Kasaba’da 1919 yılının Mayıs ayıdır. Havada tatlı çiçek kokuları vardır. sokaklarda
pır pır arı kuşları uçmaktadır. Laleler soldu solacaktır. Papatyalar artık son demlerindedir.
Yaşlı bir çınarın altında, kır saçlı bir üstad yorgun elleriyle tamburunda
gamlı bir sevda şarkısı tutturmuştur. Savrulan rüzgâr birden bu havayı bozar.
Rumların çığlıkları, havada ki tayyarenin gürültüsü Kasabalıların keyiflerini
kaçırır.
Tarih Mayıs 1919’dur. Turgutlu’nun
işgali yakındır. Kasaba’da ticaretten, imalata kadar her şey Rumların,
Ermenilerin ve Musevilerin tekeline geçmiştir. Dükkânların, mağazaların, tüccarların
tabelaları; uncu Eskevazı Hacı Kıevark, ayakkabıcı Constantina Elia, Buyuca,
Yoannis Efendi, mumcu Anton, üzüm ve pamuk tüccarı Kanapetelosid, ekmekçi Toyu
Zimmîn, nalbant Dimitri, kunduracı Yordan, yoğurtçu Yanko, derici Artin,
demirci Dalıan, abacı Kiro şeklindedir.
Şehirdeki bu tekelleşme, Turgutlu
üreticisinin sömürülen bir kitle olmasına, ürününü gerçek değerinden
pazarlayamamasına sebep olur. Birinci Dünya Savaşı yenilgisi ile beraber Kasaba
ahalisinin ziraat ve ziraata dayalı ekonomisi daha da daralır. Turgutlu ahalisi
perişandır.
Bu tarihlerin Kasaba kaymakamı Hamdi
Bey, belediye reisi Arif Hikmet (Koca Arif) Bey, Müftüsü Hasan Basri Efendi
(Kutlu), savcısı İbrahim Ethem Efendidir. Ne var ki bu tarihlerde 6 kişilik belediye
meclis üyelerinin ikisini Rum üyeler birisini de ermeni üyeler oluşturmaktadır.

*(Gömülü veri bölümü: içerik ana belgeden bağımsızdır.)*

(* ===== verification/Schema.v ===== *)
(** * Schemas of hashes (internal/server/schema.go)

    A list of rules, each a glob pattern with the types of some fields.  HSET
    validates its arguments against the first rule whose pattern matches the
    key.  Go iterates over the fields of a rule in an arbitrary order, which
    only decides which violation is reported: [order] lists the field names
    in that order. *)
From S2P Require Import Prelude GoLib GoText Glob StoreSearch.

Module Schema.
Import Text.

Record SchemaRule := mkRule { Pattern : string; Fields : gmap string string }.

(** The rules, oldest first. *)
Definition SchemaManager := list SchemaRule.

Definition NewSchemaManager : SchemaManager := [].

Fixpoint Set_ (pattern : string) (fields : gmap string string) (sm : SchemaManager) : SchemaManager :=
  match sm with
  | [] => [mkRule pattern fields]
  | rule :: sm =>
      if (Pattern rule =? pattern)%string then mkRule pattern fields :: sm
      else rule :: Set_ pattern fields sm
  end.

Definition Get (pattern : string) (sm : SchemaManager) : option SchemaRule :=
  List.find (fun rule => (Pattern rule =? pattern)%string) sm.

Fixpoint Del (pattern : string) (sm : SchemaManager) : bool * SchemaManager :=
  match sm with
  | [] => (false, [])
  | rule :: sm =>
      if (Pattern rule =? pattern)%string then (true, sm)
      else let '(found, sm) := Del pattern sm in (found, rule :: sm)
  end.

Definition List_ (sm : SchemaManager) : list SchemaRule := sm.

(** The two messages of [Validate]. *)
Inductive violation :=
| Required (field : string)
| MustBe (field typ value : string).

#[export] Instance violation_eq_dec : EqDecision violation.
Proof. solve_decision. Defined.

Definition is_none {A} (o : option A) : bool := match o with None => true | Some _ => false end.

Definition validateFieldType (field value typ : string) : option violation :=
  if (typ =? "string")%string || (typ =? "required")%string then None
  else if (typ =? "int")%string then
    if is_none (ParseInt value).2 then None else Some (MustBe field "int" value)
  else if (typ =? "float")%string then
    if is_none (ParseFloat value).2 then None else Some (MustBe field "float" value)
  else if (typ =? "bool")%string then
    let v := ToLower value in
    if negb (v =? "true")%string && negb (v =? "false")%string && negb (v =? "0")%string && negb (v =? "1")%string
    then Some (MustBe field "bool" value) else None
  else if (typ =? "email")%string then
    if negb (Search.Contains value "@") || negb (Search.Contains value ".")
    then Some (MustBe field "email" value) else None
  else None.

Fixpoint check_fields (order : list string) (rule : SchemaRule) (fields : gmap string string) : option violation :=
  match order with
  | [] => None
  | name :: order =>
      match Fields rule !! name with
      | None => check_fields order rule fields
      | Some typ =>
          match fields !! name with
          | None => if (typ =? "required")%string then Some (Required name) else check_fields order rule fields
          | Some value =>
              match validateFieldType name value typ with
              | Some err => Some err
              | None => check_fields order rule fields
              end
          end
      end
  end.

Definition Validate (order : list string) (key : string) (fields : gmap string string) (sm : SchemaManager)
    : option violation :=
  match List.find (fun rule => Glob.MatchGlob (Pattern rule) key) sm with
  | None => None
  | Some rule => check_fields order rule fields
  end.

(** The argument parser of SCHEMA.SET. *)
Inductive set_error := InvalidField (arg : string) | UnknownType (typ : string).

#[export] Instance set_error_eq_dec : EqDecision set_error.
Proof. solve_decision. Defined.

Definition valid_types : list string := ["string"; "int"; "float"; "bool"; "email"; "required"].

Fixpoint parse_fields (args : list string) (fields : gmap string string) : set_error + gmap string string :=
  match args with
  | [] => inr fields
  | a :: args =>
      match cut_byte ":" a with
      | None => inl (InvalidField a)
      | Some (name, typ) =>
          if bool_decide (typ ∈ valid_types) then parse_fields args (<[name := typ]> fields)
          else inl (UnknownType typ)
      end
  end.

(** ** What the types mean *)

Definition conforms (typ value : string) : Prop :=
  match typ with
  | "int"%string => exists n, ParseInt value = (n, None)
  | "float"%string => exists x, ParseFloat value = (x, None)
  | "bool"%string => ToLower value ∈ ["true"; "false"; "0"; "1"]
  | "email"%string => Search.Contains value "@" = true /\ Search.Contains value "." = true
  | _ => True
  end.

(** The declared types of a rule hold of the fields. *)
Definition satisfies (rule : SchemaRule) (fields : gmap string string) : Prop :=
  forall name typ, Fields rule !! name = Some typ ->
    match fields !! name with
    | Some value => conforms typ value
    | None => typ <> "required"
    end.

Definition well_typed (rule : SchemaRule) : Prop := map_Forall (fun _ typ => typ ∈ valid_types) (Fields rule).

Definition wf (sm : SchemaManager) : Prop := NoDup (Pattern <$> sm) /\ Forall well_typed sm.

Lemma validateFieldType_spec name value typ :
  typ ∈ valid_types -> validateFieldType name value typ = None <-> conforms typ value.
Proof.
  intros H. unfold valid_types in H.
  repeat (apply elem_of_cons in H as [->|H]); [..|by apply not_elem_of_nil in H];
    unfold validateFieldType, conforms; cbn; [done|..|done].
  - destruct (ParseInt value) as [n [e|]]; cbn; naive_solver.
  - destruct (ParseFloat value) as [n [e|]]; cbn; naive_solver.
  - rewrite !elem_of_cons, elem_of_nil.
    destruct (String.eqb_spec (ToLower value) "true"), (String.eqb_spec (ToLower value) "false"),
      (String.eqb_spec (ToLower value) "0"), (String.eqb_spec (ToLower value) "1"); cbn; naive_solver.
  - destruct (Search.Contains value "@"), (Search.Contains value "."); naive_solver.
Qed.

Lemma check_fields_spec order rule fields : well_typed rule ->
  check_fields order rule fields = None <->
  forall name typ, name ∈ order -> Fields rule !! name = Some typ ->
    match fields !! name with Some value => conforms typ value | None => typ <> "required"%string end.
Proof.
  intros Hw. induction order as [|name order IH]; cbn; [split; [intros _ ? ? []%not_elem_of_nil|done]|].
  assert (forall P : string -> string -> Prop,
    (forall n t, n ∈ name :: order -> Fields rule !! n = Some t -> P n t) <->
    (forall t, Fields rule !! name = Some t -> P name t) /\ (forall n t, n ∈ order -> Fields rule !! n = Some t -> P n t))
    as Hcons by (intros P; setoid_rewrite elem_of_cons; naive_solver).
  rewrite (Hcons (fun n t => match fields !! n with Some value => conforms t value | None => t <> "required"%string end)).
  destruct (Fields rule !! name) as [typ|] eqn:Ef; [|naive_solver].
  destruct (fields !! name) as [value|] eqn:Ev.
  - pose proof (validateFieldType_spec name value typ (Hw _ _ Ef)) as Hv.
    destruct (validateFieldType name value typ); naive_solver.
  - destruct (String.eqb_spec typ "required"); naive_solver.
Qed.

Lemma Set_patterns pattern fields sm q :
  Get q (Set_ pattern fields sm) = if decide (q = pattern) then Some (mkRule pattern fields) else Get q sm.
Proof.
  unfold Get. induction sm as [|rule sm IH]; cbn.
  - destruct (String.eqb_spec pattern q); case_decide; congruence.
  - destruct (String.eqb_spec (Pattern rule) pattern) as [E|E]; cbn.
    + rewrite E. destruct (String.eqb_spec pattern q); case_decide; congruence.
    + rewrite IH. destruct (String.eqb_spec (Pattern rule) q); case_decide; congruence.
Qed.

Lemma Set_elem pattern fields sm q :
  q ∈ Pattern <$> Set_ pattern fields sm <-> q = pattern \/ q ∈ Pattern <$> sm.
Proof.
  induction sm as [|rule sm IH]; cbn; [set_solver|].
  destruct (String.eqb_spec (Pattern rule) pattern) as [E|E]; cbn; rewrite !elem_of_cons; [|rewrite IH]; naive_solver.
Qed.

Lemma Set_wf pattern fields sm : wf sm -> map_Forall (fun _ typ => typ ∈ valid_types) fields -> wf (Set_ pattern fields sm).
Proof.
  intros [Hnd Hw] Hf. unfold wf.
  induction sm as [|rule sm IH]; cbn.
  { split; [apply NoDup_singleton|]. by constructor. }
  apply NoDup_cons in Hnd as [Hn Hnd]. apply Forall_cons in Hw as [Hr Hw].
  destruct (String.eqb_spec (Pattern rule) pattern) as [E|E]; cbn.
  - rewrite <-E. split; [by constructor|by constructor].
  - destruct (IH Hnd Hw) as [IH1 IH2]. split; [|by constructor]. constructor; [|done].
    rewrite Set_elem. naive_solver.
Qed.

Lemma parse_fields_wf args fields fields' :
  map_Forall (fun _ typ => typ ∈ valid_types) fields -> parse_fields args fields = inr fields' ->
  map_Forall (fun _ typ => typ ∈ valid_types) fields'.
Proof.
  revert fields. induction args as [|a args IH]; intros fields Hf; cbn; [by intros [= <-]|].
  destruct (cut_byte ":" a) as [[name typ]|]; [|done]. case_bool_decide; [|done].
  apply IH. by apply map_Forall_insert_2.
Qed.

Lemma Del_sublist pattern sm : (Del pattern sm).2 `sublist_of` sm.
Proof.
  induction sm as [|rule sm IH]; cbn; [done|]. destruct (_ =? _)%string; cbn; [by constructor|].
  destruct (Del pattern sm) as [found sm']. cbn in *. by constructor.
Qed.

Lemma Del_wf pattern sm : wf sm -> wf (Del pattern sm).2.
Proof.
  intros [Hnd Hw]. pose proof (Del_sublist pattern sm) as Hs. split.
  - eapply sublist_NoDup; [exact Hnd|]. by apply fmap_sublist.
  - rewrite Forall_forall in Hw |- *. intros r Hr. apply Hw. by eapply elem_of_sublist.
Qed.

(** The managers SCHEMA.SET and SCHEMA.DEL can build. *)
Inductive reachable : SchemaManager -> Prop :=
| reach_new : reachable NewSchemaManager
| reach_set pattern args fields sm :
    reachable sm -> parse_fields args ∅ = inr fields -> reachable (Set_ pattern fields sm)
| reach_del pattern sm : reachable sm -> reachable (Del pattern sm).2.

Lemma rules_wf sm : reachable sm -> wf sm.
Proof.
  induction 1 as [|pattern args fields sm _ IH Hp|pattern sm _ IH].
  - split; [apply NoDup_nil_2|constructor].
  - apply Set_wf; [done|]. eapply parse_fields_wf; [|done]. apply map_Forall_empty.
  - by apply Del_wf.
Qed.

Lemma find_first {A} (f : A -> bool) l x :
  List.find f l = Some x <-> exists pre post, l = pre ++ x :: post /\ f x = true /\ Forall (fun y => f y = false) pre.
Proof.
  induction l as [|a l IH]; cbn.
  - split; [done|]. intros (pre & post & E & _). by destruct pre.
  - destruct (f a) eqn:Ea.
    + split.
      * intros [= <-]. exists [], l. repeat split; [done|constructor].
      * intros (pre & post & E & Hx & Hp). destruct pre as [|b pre]; [by injection E as -> ->|].
        injection E as -> ->. apply Forall_cons in Hp as [? _]. congruence.
    + rewrite IH. split.
      * intros (pre & post & -> & Hx & Hp). exists (a :: pre), post. repeat split; [done|by constructor].
      * intros (pre & post & E & Hx & Hp). destruct pre as [|b pre]; [injection E as -> ->; congruence|].
        injection E as -> ->. apply Forall_cons in Hp as [_ Hp]. eauto.
Qed.

(** C36: for rules made by SCHEMA.SET and SCHEMA.DEL, HSET's validation accepts
    its fields exactly when they satisfy the first rule whose pattern matches
    the key: every declared field that is given has its type, and every
    field declared required is given.  The order in which Go iterates over
    the declared fields does not matter. *)
Theorem schema_accepts_exactly sm order key fields :
  reachable sm ->
  (forall rule name, rule ∈ sm -> is_Some (Fields rule !! name) -> name ∈ order) ->
  Validate order key fields sm = None <->
  forall pre rule post, sm = pre ++ rule :: post -> Glob.MatchGlob (Pattern rule) key = true ->
    Forall (fun r => Glob.MatchGlob (Pattern r) key = false) pre -> satisfies rule fields.
Proof.
  intros Hr Ho. apply rules_wf in Hr as [_ Hw]. unfold Validate.
  pose proof (find_first (fun rule => Glob.MatchGlob (Pattern rule) key) sm) as Hf.
  destruct (List.find _ sm) as [rule|].
  - destruct (proj1 (Hf rule) eq_refl) as (pre & post & -> & Hm & Hpre).
    assert (rule ∈ pre ++ rule :: post) as Hin by (apply elem_of_app; right; left).
    rewrite Forall_forall in Hw. rewrite check_fields_spec by auto. split.
    + intros H pre' rule' post' E Hm' Hpre'.
      assert (Some rule = Some rule') as [= <-] by (apply Hf; eauto 6).
      intros name typ Ht. apply H; [|done]. eauto.
    + intros H name typ _ Ht. by apply (H pre rule post).
  - split; [|done]. intros _ pre rule post E Hm Hpre.
    assert (None = Some rule) as [=] by (apply Hf; eauto 6).
Qed.

Definition user_rules : SchemaManager := Set_ "user:*" {["age" := "int"; "name" := "required"]} NewSchemaManager.

Lemma schema_accepts_exactly_witness :
  let fields : gmap string string := {["age" := "44"; "name" := "ann"]} in
  Validate ["name"; "age"] "user:1" fields user_rules = None <->
  forall pre rule post, user_rules = pre ++ rule :: post -> Glob.MatchGlob (Pattern rule) "user:1" = true ->
    Forall (fun r => Glob.MatchGlob (Pattern r) "user:1" = false) pre -> satisfies rule fields.
Proof.
  cbn zeta. apply schema_accepts_exactly.
  - apply (reach_set "user:*" ["name:required"; "age:int"]); [apply reach_new|].
    vm_compute. reflexivity.
  - intros rule name. unfold user_rules. cbn [Set_ NewSchemaManager]. rewrite list_elem_of_singleton. intros ->.
    cbn [Fields]. intros [t Ht]. apply lookup_insert_Some in Ht as [[<- _]|[_ Ht]]; [set_solver|].
    apply lookup_singleton_Some in Ht as [<- _]. set_solver.
Defined.

(** A required field must be given by every HSET, also when the hash already
    has it. *)
Example required_each_time :
  Validate ["name"; "age"] "user:1" {["age" := "45"]} user_rules = Some (Required "name").
Proof. vm_compute. reflexivity. Qed.

End Schema.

Bunlardan birisi, kırtasiyeci Hristo, diğeri ise eczacı Kosti Emanoilidi’dir.
Yunan işgal kuvveti
henüz Turgutlu’ya değil İzmir’e bile gelmemiştir ama Turgutlu’da her yer Yunan
bayrakları ile süslenmiştir. Şehirde bir şeylerin olacağı bellidir. Uzun yıllar
belediye meclis üyeliği yapan fabrikatör Bodos
Efendi’nin öncülüğünde Eczacı Kosti Emanoilidi, Kunduracı
Yordan, Bakkal Kosti, Yoğurtçu Yanki, Kantarcı İstila, Kahvehane sahibi
Dimitri, Hekim oğlu Aristo, kardeşi Dimitri ve Çavuş Pandelli’ gibi isimler Kasaba’da’
yaşayan yabancı kökenlileri gizliden örgütlemektedirler.
Dr. Niyazi Dinçsoy
İşgal öncesini şöyle aktarır:
“Dedem, Pazar günü büyük bir telaş içinde
çarşıdan okula gelerek, Kasaba’nın Yunan güçlerince işgal edilmek üzere
olduğunu dostu Kosti adındaki belediye meclis üyesi bir Rum’dan duyduğunu heyecanla
söyledi ve hemen gitti. Biz talebeler okulun avlusuna çıktık. Gökte uçak
dolaşıyordu. Sokaklardan Rum ve ermeni halkının çığlıkları geliyordu.”